[Saved data entries]
====================

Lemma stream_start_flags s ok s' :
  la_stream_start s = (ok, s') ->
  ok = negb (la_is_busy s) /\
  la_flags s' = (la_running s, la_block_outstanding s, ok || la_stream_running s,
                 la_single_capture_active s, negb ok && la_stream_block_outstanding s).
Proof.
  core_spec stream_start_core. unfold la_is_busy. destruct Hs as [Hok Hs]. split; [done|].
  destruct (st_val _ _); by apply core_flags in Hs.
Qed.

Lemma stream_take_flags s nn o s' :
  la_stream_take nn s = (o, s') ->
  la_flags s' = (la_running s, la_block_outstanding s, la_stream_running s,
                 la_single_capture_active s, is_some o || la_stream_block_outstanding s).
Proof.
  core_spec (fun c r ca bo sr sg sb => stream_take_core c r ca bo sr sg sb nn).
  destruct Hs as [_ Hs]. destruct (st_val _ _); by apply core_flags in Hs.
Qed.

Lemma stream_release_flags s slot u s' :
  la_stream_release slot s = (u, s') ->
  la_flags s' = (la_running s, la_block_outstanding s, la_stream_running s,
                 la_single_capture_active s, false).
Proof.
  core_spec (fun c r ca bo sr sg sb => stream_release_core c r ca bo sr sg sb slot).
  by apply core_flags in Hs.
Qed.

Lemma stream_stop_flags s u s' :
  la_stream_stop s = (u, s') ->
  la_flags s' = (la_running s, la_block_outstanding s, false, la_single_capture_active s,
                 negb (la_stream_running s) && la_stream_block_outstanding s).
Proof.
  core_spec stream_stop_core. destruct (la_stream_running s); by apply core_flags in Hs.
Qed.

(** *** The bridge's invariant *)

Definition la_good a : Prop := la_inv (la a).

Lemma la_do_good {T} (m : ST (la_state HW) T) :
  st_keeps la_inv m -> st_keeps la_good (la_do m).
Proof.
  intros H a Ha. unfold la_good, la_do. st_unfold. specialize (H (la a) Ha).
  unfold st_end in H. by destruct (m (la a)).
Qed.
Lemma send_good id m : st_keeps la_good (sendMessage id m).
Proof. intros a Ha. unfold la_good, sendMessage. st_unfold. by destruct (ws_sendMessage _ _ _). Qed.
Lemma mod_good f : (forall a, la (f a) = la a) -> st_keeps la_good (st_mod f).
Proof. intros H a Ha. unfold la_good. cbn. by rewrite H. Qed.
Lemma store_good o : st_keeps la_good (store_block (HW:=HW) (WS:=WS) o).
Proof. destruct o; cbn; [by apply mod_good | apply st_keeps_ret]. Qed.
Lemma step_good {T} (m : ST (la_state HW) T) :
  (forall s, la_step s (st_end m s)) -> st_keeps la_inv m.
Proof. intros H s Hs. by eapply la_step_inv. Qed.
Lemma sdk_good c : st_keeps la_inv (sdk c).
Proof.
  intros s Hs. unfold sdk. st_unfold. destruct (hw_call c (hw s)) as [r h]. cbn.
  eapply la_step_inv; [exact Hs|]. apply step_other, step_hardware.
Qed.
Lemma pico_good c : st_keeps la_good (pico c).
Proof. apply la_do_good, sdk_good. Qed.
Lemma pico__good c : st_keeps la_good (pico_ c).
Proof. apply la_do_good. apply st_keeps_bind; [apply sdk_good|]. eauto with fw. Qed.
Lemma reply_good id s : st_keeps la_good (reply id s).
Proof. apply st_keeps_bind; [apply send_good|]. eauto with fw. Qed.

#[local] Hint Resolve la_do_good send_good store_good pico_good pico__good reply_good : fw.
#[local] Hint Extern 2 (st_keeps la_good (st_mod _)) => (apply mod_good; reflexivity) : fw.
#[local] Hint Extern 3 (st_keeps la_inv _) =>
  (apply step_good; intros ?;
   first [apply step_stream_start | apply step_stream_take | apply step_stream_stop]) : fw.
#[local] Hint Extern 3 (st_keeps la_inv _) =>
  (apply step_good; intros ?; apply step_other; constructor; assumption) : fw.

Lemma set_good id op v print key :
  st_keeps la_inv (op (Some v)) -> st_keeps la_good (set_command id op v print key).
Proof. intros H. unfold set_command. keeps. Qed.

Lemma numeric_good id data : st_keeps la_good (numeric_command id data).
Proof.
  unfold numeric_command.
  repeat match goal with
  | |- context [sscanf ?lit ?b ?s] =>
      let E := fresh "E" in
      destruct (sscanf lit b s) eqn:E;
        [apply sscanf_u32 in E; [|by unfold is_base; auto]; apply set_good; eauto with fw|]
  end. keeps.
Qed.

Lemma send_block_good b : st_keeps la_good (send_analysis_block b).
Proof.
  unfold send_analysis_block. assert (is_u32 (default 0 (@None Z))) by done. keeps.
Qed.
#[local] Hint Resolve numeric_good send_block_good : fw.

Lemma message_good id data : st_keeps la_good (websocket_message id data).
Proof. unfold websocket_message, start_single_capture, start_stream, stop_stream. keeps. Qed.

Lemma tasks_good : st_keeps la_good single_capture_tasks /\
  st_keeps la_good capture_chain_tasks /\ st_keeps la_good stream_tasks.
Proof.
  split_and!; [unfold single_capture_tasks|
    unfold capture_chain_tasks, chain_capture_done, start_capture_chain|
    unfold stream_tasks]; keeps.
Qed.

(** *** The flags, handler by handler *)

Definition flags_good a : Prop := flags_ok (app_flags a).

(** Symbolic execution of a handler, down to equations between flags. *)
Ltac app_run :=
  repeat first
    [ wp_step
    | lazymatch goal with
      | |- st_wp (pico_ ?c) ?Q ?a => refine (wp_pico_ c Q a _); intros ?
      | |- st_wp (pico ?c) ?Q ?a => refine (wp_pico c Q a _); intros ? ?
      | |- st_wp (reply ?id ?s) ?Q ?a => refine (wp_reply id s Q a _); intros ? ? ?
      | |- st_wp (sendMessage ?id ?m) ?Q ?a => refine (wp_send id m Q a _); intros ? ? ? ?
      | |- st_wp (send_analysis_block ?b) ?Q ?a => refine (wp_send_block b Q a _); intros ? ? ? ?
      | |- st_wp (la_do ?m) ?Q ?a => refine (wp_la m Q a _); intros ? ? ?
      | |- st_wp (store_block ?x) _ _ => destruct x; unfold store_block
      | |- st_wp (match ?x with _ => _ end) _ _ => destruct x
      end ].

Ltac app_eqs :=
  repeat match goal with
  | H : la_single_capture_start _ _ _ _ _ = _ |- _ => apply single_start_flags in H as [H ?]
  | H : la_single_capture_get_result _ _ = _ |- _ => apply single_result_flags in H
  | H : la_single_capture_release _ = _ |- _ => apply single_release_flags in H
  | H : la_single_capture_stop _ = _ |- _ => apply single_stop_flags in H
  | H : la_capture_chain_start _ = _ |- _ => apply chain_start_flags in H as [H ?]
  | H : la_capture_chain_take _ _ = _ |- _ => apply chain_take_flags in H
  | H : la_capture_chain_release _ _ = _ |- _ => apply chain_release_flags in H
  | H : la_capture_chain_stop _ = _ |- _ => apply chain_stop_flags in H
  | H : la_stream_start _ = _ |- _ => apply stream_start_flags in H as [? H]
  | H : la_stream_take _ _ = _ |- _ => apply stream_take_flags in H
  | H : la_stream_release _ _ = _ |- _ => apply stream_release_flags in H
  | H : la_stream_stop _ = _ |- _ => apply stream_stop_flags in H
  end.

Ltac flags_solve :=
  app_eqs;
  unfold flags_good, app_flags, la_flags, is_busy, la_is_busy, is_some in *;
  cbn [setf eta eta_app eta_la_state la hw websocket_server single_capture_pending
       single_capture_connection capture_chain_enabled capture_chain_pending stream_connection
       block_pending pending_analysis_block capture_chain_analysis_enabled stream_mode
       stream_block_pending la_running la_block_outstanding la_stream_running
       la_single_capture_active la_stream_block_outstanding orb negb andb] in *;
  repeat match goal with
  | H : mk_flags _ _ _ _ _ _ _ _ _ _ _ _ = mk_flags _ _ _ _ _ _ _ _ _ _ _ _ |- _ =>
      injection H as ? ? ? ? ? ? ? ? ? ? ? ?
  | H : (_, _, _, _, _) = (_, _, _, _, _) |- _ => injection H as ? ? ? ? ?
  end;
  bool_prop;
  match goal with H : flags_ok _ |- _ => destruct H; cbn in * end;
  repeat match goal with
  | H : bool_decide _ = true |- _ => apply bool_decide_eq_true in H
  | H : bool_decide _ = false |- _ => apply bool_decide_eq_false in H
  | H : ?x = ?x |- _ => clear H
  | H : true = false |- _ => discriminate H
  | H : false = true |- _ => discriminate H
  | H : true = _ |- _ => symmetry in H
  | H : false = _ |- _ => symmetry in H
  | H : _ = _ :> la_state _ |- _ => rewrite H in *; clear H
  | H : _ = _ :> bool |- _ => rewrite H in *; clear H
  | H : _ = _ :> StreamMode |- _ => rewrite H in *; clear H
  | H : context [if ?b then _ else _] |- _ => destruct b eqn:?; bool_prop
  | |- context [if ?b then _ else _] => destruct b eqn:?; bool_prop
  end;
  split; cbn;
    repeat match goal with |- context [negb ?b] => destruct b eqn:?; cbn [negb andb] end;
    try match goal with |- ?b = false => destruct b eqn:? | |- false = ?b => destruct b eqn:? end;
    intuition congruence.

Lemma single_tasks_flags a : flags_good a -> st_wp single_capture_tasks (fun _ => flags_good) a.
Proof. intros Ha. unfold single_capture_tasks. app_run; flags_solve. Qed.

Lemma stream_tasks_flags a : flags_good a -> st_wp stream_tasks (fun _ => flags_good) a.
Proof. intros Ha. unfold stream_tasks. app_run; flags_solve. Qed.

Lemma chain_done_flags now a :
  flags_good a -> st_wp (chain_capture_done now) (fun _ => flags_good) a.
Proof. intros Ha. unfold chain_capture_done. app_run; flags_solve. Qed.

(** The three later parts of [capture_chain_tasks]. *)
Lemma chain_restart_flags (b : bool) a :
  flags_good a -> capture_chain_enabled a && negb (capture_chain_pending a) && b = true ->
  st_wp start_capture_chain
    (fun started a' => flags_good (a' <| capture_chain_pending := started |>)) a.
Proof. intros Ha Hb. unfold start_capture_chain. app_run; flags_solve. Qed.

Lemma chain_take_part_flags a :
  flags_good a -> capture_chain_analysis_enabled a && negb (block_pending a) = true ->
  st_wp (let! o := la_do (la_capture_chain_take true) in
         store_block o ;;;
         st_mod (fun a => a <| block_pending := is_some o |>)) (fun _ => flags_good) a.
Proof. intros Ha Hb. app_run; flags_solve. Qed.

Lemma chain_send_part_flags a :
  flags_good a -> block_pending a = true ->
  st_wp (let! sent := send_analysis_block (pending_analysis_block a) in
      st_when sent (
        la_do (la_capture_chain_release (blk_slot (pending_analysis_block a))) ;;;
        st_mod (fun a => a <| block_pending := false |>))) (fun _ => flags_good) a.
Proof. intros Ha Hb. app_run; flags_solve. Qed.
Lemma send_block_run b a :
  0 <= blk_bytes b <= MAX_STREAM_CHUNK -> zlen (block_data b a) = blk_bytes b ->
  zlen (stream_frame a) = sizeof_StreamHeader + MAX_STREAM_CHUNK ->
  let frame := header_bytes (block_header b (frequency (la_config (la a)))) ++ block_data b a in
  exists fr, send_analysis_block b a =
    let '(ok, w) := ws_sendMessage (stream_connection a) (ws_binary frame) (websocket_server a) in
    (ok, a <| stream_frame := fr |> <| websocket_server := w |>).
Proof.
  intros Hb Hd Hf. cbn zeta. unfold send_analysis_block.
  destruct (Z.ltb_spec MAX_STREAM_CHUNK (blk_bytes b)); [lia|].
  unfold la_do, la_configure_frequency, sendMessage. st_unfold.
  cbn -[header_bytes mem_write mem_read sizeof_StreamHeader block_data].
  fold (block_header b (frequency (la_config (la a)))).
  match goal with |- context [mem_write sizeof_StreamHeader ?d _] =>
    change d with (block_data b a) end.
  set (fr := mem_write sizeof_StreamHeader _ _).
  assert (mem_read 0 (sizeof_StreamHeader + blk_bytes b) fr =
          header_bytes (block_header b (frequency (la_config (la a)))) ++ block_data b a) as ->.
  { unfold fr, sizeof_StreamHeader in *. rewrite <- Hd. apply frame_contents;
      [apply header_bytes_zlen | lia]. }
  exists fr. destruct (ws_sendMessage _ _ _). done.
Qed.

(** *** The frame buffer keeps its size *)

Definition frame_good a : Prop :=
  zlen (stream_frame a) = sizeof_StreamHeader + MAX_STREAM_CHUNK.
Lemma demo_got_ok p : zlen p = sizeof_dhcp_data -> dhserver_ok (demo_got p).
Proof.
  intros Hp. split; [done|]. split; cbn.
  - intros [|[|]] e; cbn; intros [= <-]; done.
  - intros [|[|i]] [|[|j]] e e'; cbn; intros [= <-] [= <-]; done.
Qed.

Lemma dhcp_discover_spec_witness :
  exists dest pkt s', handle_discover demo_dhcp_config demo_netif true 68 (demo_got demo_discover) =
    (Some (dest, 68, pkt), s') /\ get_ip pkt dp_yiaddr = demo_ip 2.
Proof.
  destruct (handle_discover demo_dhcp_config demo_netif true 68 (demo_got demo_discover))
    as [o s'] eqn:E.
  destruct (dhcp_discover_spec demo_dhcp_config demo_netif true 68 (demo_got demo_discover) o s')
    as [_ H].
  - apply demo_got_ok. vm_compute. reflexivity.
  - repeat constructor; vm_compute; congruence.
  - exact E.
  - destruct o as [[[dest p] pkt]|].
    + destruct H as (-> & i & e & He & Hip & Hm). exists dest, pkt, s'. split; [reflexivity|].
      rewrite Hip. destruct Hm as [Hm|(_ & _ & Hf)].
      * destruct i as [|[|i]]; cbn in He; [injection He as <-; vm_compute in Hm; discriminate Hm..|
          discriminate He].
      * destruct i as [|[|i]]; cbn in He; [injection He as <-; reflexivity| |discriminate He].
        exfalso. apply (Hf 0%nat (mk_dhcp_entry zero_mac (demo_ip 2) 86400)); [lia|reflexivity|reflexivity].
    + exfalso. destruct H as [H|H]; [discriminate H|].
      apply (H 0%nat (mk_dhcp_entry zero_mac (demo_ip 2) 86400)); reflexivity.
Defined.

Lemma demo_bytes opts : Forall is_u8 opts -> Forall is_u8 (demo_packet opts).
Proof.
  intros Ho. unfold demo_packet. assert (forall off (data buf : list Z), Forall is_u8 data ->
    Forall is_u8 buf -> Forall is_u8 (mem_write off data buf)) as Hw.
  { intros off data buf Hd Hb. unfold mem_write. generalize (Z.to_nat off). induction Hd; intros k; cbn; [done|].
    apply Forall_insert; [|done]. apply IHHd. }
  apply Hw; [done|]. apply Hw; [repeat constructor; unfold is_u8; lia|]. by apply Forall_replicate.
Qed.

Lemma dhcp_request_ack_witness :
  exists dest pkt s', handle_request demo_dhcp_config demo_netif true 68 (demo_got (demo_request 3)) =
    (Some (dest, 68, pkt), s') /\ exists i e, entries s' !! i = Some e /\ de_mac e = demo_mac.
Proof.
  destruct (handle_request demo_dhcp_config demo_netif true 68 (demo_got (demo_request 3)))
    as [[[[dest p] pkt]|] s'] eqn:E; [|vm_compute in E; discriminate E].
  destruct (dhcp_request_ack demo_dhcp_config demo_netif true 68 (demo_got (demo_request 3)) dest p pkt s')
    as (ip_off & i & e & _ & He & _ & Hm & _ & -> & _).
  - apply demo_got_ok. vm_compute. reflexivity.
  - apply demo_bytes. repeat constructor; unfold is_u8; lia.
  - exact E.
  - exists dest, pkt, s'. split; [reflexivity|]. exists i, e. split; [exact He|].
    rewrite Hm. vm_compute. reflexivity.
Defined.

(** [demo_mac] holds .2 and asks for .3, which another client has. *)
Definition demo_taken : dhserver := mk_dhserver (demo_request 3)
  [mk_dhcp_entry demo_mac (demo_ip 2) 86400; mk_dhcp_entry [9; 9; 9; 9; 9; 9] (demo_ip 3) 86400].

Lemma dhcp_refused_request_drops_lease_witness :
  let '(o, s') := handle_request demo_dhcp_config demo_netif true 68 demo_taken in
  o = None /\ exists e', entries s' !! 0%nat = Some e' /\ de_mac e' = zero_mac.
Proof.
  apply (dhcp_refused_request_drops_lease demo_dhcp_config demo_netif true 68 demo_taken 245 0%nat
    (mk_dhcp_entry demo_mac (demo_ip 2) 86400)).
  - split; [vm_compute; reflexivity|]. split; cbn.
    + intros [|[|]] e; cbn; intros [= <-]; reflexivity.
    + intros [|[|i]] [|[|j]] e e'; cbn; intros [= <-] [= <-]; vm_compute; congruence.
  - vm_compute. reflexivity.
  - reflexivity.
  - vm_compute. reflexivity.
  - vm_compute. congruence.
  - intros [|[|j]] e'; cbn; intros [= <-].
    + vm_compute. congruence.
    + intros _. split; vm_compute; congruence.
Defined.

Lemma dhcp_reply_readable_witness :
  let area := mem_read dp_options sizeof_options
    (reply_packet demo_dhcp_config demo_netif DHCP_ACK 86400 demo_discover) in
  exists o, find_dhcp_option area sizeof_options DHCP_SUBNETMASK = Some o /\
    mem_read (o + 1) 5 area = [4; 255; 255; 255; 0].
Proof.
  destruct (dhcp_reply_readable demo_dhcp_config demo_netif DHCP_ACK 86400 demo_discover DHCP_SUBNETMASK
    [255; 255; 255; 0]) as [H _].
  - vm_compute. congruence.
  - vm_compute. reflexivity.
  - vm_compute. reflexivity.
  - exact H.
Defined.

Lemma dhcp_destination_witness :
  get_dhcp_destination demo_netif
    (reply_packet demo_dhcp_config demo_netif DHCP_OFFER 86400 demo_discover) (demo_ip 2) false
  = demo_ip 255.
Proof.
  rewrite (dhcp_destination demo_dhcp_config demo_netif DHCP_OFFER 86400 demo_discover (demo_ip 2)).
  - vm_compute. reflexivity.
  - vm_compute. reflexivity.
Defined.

====================

Brief. Taking the entries above, write out exactly each line from the one holding "la_stream_stop s = (u, s') ->" to the one holding "Lemma reply_good id", both included, and stop there.

Output.
  la_stream_stop s = (u, s') ->
  la_flags s' = (la_running s, la_block_outstanding s, false, la_single_capture_active s,
                 negb (la_stream_running s) && la_stream_block_outstanding s).
Proof.
  core_spec stream_stop_core. destruct (la_stream_running s); by apply core_flags in Hs.
Qed.

(** *** The bridge's invariant *)

Definition la_good a : Prop := la_inv (la a).

Lemma la_do_good {T} (m : ST (la_state HW) T) :
  st_keeps la_inv m -> st_keeps la_good (la_do m).
Proof.
  intros H a Ha. unfold la_good, la_do. st_unfold. specialize (H (la a) Ha).
  unfold st_end in H. by destruct (m (la a)).
Qed.
Lemma send_good id m : st_keeps la_good (sendMessage id m).
Proof. intros a Ha. unfold la_good, sendMessage. st_unfold. by destruct (ws_sendMessage _ _ _). Qed.
Lemma mod_good f : (forall a, la (f a) = la a) -> st_keeps la_good (st_mod f).
Proof. intros H a Ha. unfold la_good. cbn. by rewrite H. Qed.
Lemma store_good o : st_keeps la_good (store_block (HW:=HW) (WS:=WS) o).
Proof. destruct o; cbn; [by apply mod_good | apply st_keeps_ret]. Qed.
Lemma step_good {T} (m : ST (la_state HW) T) :
  (forall s, la_step s (st_end m s)) -> st_keeps la_inv m.
Proof. intros H s Hs. by eapply la_step_inv. Qed.
Lemma sdk_good c : st_keeps la_inv (sdk c).
Proof.
  intros s Hs. unfold sdk. st_unfold. destruct (hw_call c (hw s)) as [r h]. cbn.
  eapply la_step_inv; [exact Hs|]. apply step_other, step_hardware.
Qed.
Lemma pico_good c : st_keeps la_good (pico c).
Proof. apply la_do_good, sdk_good. Qed.
Lemma pico__good c : st_keeps la_good (pico_ c).
Proof. apply la_do_good. apply st_keeps_bind; [apply sdk_good|]. eauto with fw. Qed.
Lemma reply_good id s : st_keeps la_good (reply id s).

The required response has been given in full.